▶ **Requirement**
Everything from the line containing "(forall x, x" through the line containing "apply (Add_all_same_hashes Run.Log" should be repeated exactly, and nothing else from the data.

▶ **Supplied records**
++++++
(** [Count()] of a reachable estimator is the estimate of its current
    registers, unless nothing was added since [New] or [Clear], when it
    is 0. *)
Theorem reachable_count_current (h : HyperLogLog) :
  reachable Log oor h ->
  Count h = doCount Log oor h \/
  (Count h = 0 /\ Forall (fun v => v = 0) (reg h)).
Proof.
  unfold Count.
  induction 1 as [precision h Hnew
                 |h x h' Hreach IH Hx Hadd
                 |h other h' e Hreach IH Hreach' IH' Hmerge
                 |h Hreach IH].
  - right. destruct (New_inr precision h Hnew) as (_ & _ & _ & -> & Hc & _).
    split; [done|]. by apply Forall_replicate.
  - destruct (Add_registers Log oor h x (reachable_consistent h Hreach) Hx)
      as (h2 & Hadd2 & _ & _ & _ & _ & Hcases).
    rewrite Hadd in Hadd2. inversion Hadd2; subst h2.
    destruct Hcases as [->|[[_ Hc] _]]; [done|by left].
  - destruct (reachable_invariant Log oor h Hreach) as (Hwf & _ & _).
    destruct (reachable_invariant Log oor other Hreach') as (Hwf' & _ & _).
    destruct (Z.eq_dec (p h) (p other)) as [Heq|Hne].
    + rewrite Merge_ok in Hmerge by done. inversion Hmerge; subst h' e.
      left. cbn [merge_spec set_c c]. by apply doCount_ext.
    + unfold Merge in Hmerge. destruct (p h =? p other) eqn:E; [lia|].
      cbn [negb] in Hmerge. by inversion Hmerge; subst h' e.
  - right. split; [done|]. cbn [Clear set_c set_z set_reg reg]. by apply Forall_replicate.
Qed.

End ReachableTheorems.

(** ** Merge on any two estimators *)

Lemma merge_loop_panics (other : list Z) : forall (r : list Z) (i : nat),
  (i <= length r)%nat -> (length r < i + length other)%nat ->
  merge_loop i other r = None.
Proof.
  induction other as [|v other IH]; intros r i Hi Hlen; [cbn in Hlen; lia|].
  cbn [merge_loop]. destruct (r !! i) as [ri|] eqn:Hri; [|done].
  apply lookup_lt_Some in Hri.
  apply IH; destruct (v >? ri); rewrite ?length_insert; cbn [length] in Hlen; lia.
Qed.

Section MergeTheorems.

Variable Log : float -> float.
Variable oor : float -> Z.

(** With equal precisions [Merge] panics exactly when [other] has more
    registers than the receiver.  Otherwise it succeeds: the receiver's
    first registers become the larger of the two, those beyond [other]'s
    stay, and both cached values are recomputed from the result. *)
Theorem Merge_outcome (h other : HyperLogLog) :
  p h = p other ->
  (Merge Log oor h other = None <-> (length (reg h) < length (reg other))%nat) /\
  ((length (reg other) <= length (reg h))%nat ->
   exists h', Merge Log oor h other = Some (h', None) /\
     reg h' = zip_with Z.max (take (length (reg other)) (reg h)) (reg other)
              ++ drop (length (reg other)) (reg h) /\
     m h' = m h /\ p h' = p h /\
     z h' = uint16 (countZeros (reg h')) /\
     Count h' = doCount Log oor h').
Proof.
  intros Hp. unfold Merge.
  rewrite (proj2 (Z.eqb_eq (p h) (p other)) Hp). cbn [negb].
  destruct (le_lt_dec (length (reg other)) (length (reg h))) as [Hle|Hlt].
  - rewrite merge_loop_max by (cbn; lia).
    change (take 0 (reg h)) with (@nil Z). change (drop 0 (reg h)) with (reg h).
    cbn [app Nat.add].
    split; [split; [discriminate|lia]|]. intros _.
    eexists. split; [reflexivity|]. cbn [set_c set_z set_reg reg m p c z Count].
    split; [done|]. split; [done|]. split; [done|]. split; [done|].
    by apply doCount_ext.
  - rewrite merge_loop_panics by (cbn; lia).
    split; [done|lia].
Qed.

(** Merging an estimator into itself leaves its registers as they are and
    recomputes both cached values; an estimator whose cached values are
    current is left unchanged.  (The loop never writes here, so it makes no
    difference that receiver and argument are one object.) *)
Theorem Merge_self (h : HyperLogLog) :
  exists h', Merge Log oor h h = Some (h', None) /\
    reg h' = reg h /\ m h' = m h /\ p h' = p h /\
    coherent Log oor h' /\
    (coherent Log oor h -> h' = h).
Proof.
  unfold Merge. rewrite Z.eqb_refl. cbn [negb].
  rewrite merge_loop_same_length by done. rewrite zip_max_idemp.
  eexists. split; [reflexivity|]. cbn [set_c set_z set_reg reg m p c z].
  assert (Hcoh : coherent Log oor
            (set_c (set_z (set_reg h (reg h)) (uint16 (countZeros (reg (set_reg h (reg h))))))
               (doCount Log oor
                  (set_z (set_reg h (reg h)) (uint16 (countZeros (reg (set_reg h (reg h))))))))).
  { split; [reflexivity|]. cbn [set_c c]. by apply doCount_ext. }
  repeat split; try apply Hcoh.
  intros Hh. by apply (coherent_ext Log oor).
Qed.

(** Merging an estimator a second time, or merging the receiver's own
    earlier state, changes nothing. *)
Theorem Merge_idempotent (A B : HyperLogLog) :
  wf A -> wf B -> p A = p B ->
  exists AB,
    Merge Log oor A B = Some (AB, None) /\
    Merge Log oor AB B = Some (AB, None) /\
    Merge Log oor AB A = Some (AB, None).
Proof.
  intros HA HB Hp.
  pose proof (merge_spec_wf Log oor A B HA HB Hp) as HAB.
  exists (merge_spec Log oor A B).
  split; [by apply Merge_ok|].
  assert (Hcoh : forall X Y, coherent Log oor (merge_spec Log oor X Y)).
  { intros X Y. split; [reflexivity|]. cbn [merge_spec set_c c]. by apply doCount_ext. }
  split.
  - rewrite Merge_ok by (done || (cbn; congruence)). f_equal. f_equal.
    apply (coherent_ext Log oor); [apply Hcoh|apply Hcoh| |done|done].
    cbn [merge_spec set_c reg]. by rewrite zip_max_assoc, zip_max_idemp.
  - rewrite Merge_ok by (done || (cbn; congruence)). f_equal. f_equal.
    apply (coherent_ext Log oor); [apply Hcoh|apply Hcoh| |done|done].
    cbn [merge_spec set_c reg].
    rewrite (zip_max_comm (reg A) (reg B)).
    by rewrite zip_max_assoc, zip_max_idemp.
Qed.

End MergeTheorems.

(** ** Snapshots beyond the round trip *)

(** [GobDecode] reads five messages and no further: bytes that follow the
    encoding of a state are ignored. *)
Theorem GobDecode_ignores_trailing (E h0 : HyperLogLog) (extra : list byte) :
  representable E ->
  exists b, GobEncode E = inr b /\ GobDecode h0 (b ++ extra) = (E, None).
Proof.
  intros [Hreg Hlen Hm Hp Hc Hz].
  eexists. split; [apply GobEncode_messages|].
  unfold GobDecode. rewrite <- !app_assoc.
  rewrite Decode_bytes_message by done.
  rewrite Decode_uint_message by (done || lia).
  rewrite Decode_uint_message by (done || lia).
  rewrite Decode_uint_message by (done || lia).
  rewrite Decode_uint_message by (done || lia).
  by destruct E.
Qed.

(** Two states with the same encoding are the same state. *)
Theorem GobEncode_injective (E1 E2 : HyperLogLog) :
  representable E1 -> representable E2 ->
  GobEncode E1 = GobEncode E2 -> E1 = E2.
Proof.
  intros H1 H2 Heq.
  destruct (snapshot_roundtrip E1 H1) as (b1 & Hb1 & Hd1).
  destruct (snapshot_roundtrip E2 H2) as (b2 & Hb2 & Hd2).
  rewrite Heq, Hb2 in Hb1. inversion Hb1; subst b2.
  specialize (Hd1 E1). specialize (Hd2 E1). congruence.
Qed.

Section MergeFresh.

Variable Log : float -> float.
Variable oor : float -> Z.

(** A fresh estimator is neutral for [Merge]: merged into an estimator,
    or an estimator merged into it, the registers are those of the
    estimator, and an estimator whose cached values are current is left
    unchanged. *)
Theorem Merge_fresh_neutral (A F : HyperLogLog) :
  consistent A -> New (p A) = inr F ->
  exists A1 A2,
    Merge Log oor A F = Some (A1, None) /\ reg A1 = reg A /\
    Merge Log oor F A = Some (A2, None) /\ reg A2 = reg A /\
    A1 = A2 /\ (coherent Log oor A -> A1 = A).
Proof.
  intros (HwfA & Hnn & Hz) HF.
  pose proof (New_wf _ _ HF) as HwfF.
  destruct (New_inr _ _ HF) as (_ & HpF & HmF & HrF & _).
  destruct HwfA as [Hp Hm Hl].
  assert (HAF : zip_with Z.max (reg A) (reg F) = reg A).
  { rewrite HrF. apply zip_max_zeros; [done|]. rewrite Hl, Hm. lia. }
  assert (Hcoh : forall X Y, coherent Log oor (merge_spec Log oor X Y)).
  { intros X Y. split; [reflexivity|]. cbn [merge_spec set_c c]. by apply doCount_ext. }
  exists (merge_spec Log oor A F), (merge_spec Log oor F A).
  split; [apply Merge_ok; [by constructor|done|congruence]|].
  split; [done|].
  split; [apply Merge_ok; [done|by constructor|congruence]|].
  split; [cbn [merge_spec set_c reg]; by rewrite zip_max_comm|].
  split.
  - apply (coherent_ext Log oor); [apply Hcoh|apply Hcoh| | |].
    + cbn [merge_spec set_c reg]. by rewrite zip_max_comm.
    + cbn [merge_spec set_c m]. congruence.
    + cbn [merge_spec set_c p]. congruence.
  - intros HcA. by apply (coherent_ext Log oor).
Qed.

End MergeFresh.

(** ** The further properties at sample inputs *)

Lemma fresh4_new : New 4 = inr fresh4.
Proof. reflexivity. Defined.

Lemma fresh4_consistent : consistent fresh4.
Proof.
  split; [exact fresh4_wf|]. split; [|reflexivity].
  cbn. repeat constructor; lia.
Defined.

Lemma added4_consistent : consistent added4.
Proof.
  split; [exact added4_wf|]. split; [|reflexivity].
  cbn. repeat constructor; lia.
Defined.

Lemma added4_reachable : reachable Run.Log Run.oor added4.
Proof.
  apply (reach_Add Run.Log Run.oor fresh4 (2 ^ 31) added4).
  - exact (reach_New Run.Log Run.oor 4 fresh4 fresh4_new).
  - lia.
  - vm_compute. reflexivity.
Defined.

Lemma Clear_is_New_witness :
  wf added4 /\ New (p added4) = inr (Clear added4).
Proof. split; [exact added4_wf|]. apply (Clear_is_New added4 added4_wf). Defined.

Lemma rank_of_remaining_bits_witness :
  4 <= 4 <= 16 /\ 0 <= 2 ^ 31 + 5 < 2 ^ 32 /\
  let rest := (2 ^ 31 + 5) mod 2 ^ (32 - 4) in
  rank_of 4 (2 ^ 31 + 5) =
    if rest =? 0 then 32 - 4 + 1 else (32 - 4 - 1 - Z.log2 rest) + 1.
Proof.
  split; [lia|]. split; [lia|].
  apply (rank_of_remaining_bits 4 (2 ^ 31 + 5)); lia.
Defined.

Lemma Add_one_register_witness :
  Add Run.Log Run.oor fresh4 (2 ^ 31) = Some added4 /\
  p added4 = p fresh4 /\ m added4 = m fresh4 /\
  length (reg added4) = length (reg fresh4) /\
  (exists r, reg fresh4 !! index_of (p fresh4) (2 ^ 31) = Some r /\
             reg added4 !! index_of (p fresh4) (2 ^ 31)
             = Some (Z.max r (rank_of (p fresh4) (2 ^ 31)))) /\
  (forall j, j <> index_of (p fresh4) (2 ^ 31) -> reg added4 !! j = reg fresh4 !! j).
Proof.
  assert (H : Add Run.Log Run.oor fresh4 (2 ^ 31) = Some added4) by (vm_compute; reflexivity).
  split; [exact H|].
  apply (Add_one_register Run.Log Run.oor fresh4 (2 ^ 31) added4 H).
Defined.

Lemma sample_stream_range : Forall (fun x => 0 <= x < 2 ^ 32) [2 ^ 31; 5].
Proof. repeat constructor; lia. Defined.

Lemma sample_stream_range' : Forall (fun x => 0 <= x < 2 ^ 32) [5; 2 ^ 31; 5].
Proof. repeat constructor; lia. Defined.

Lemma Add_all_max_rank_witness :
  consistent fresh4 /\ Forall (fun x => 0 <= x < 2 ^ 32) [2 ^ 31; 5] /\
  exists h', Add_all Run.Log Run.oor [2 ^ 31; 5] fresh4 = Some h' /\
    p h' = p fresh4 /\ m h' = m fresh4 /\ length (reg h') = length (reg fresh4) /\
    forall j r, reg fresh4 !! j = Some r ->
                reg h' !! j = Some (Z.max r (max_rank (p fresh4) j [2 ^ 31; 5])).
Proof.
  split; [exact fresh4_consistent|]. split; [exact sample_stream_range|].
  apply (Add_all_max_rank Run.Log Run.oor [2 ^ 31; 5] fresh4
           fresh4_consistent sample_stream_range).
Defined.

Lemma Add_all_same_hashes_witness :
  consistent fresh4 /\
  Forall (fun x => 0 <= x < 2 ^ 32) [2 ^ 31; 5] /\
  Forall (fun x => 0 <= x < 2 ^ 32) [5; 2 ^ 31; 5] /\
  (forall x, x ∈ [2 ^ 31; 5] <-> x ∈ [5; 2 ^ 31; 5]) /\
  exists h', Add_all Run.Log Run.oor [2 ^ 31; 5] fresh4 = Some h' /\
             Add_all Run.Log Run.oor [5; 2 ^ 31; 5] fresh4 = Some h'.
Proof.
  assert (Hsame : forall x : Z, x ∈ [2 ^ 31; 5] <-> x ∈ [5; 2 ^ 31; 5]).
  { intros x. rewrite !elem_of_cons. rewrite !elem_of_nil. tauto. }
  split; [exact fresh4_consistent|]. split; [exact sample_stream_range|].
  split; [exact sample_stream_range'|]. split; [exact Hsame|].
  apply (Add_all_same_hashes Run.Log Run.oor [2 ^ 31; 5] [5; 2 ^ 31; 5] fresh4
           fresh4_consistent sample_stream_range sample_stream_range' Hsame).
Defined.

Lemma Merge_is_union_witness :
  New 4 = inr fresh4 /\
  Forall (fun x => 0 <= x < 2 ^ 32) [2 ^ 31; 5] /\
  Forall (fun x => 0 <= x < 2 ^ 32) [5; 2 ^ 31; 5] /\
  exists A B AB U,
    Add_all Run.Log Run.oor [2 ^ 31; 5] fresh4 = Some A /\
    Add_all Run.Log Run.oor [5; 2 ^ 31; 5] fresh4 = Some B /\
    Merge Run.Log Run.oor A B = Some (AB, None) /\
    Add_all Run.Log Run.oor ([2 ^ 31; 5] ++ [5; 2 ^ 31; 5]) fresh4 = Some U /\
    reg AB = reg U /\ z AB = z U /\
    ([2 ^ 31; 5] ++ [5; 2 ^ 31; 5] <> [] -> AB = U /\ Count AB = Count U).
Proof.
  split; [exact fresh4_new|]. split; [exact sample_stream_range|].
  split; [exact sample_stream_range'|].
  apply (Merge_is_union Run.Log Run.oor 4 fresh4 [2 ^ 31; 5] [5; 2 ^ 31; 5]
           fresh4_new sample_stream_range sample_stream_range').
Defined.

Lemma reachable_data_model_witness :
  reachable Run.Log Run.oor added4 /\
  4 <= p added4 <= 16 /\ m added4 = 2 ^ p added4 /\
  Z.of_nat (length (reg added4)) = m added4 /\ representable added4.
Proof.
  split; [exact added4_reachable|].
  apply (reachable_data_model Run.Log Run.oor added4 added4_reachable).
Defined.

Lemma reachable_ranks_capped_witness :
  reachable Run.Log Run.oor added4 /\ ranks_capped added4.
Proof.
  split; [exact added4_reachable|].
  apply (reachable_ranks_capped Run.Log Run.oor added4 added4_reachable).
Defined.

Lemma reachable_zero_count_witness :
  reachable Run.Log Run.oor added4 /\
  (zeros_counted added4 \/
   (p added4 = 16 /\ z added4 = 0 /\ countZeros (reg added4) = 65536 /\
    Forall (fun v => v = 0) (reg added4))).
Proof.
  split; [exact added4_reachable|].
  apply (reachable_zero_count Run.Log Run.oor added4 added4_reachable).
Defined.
++++++
▶ **Response to the exercise**
  (forall x, x ∈ [2 ^ 31; 5] <-> x ∈ [5; 2 ^ 31; 5]) /\
  exists h', Add_all Run.Log Run.oor [2 ^ 31; 5] fresh4 = Some h' /\
             Add_all Run.Log Run.oor [5; 2 ^ 31; 5] fresh4 = Some h'.
Proof.
  assert (Hsame : forall x : Z, x ∈ [2 ^ 31; 5] <-> x ∈ [5; 2 ^ 31; 5]).
  { intros x. rewrite !elem_of_cons. rewrite !elem_of_nil. tauto. }
  split; [exact fresh4_consistent|]. split; [exact sample_stream_range|].
  split; [exact sample_stream_range'|]. split; [exact Hsame|].
  apply (Add_all_same_hashes Run.Log Run.oor [2 ^ 31; 5] [5; 2 ^ 31; 5] fresh4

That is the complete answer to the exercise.